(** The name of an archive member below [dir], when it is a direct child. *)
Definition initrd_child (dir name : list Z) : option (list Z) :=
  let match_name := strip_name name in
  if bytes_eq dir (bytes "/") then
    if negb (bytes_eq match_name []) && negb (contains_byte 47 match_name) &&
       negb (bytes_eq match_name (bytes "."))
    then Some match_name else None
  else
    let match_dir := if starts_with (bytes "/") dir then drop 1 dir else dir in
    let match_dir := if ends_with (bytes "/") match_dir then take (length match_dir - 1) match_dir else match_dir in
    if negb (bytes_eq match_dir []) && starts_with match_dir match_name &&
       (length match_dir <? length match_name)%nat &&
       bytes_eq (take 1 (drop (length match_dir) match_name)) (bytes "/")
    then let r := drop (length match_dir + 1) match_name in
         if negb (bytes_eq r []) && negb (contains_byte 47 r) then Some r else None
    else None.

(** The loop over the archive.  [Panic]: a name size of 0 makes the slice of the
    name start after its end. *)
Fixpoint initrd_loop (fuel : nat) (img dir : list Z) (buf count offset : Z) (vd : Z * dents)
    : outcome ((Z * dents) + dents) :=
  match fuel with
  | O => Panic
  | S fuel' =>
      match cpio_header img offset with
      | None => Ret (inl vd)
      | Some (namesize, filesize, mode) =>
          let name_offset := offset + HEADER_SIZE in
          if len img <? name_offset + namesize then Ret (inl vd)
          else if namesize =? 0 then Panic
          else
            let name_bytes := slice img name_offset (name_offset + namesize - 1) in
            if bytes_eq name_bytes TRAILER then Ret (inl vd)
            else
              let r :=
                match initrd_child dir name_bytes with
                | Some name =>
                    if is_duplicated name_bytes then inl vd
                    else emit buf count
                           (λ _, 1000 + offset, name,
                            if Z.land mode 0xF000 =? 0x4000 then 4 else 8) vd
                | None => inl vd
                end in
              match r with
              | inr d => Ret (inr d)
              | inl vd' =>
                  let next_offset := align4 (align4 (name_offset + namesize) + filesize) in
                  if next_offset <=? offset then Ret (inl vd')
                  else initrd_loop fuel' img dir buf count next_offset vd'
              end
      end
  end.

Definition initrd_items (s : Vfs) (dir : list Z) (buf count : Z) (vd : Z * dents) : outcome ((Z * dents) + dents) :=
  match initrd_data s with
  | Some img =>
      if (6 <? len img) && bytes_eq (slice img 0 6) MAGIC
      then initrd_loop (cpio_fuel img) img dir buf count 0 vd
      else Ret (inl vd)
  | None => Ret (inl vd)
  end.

+++++

[Activity] For this exercise, repeat exactly the lines of the data above from the one with "bytes_eq (take 1" down to the one with "Fixpoint initrd_loop (fuel", both end lines included.

[Response to this exercise]
       bytes_eq (take 1 (drop (length match_dir) match_name)) (bytes "/")
    then let r := drop (length match_dir + 1) match_name in
         if negb (bytes_eq r []) && negb (contains_byte 47 r) then Some r else None
    else None.

(** The loop over the archive.  [Panic]: a name size of 0 makes the slice of the
    name start after its end. *)
Fixpoint initrd_loop (fuel : nat) (img dir : list Z) (buf count offset : Z) (vd : Z * dents)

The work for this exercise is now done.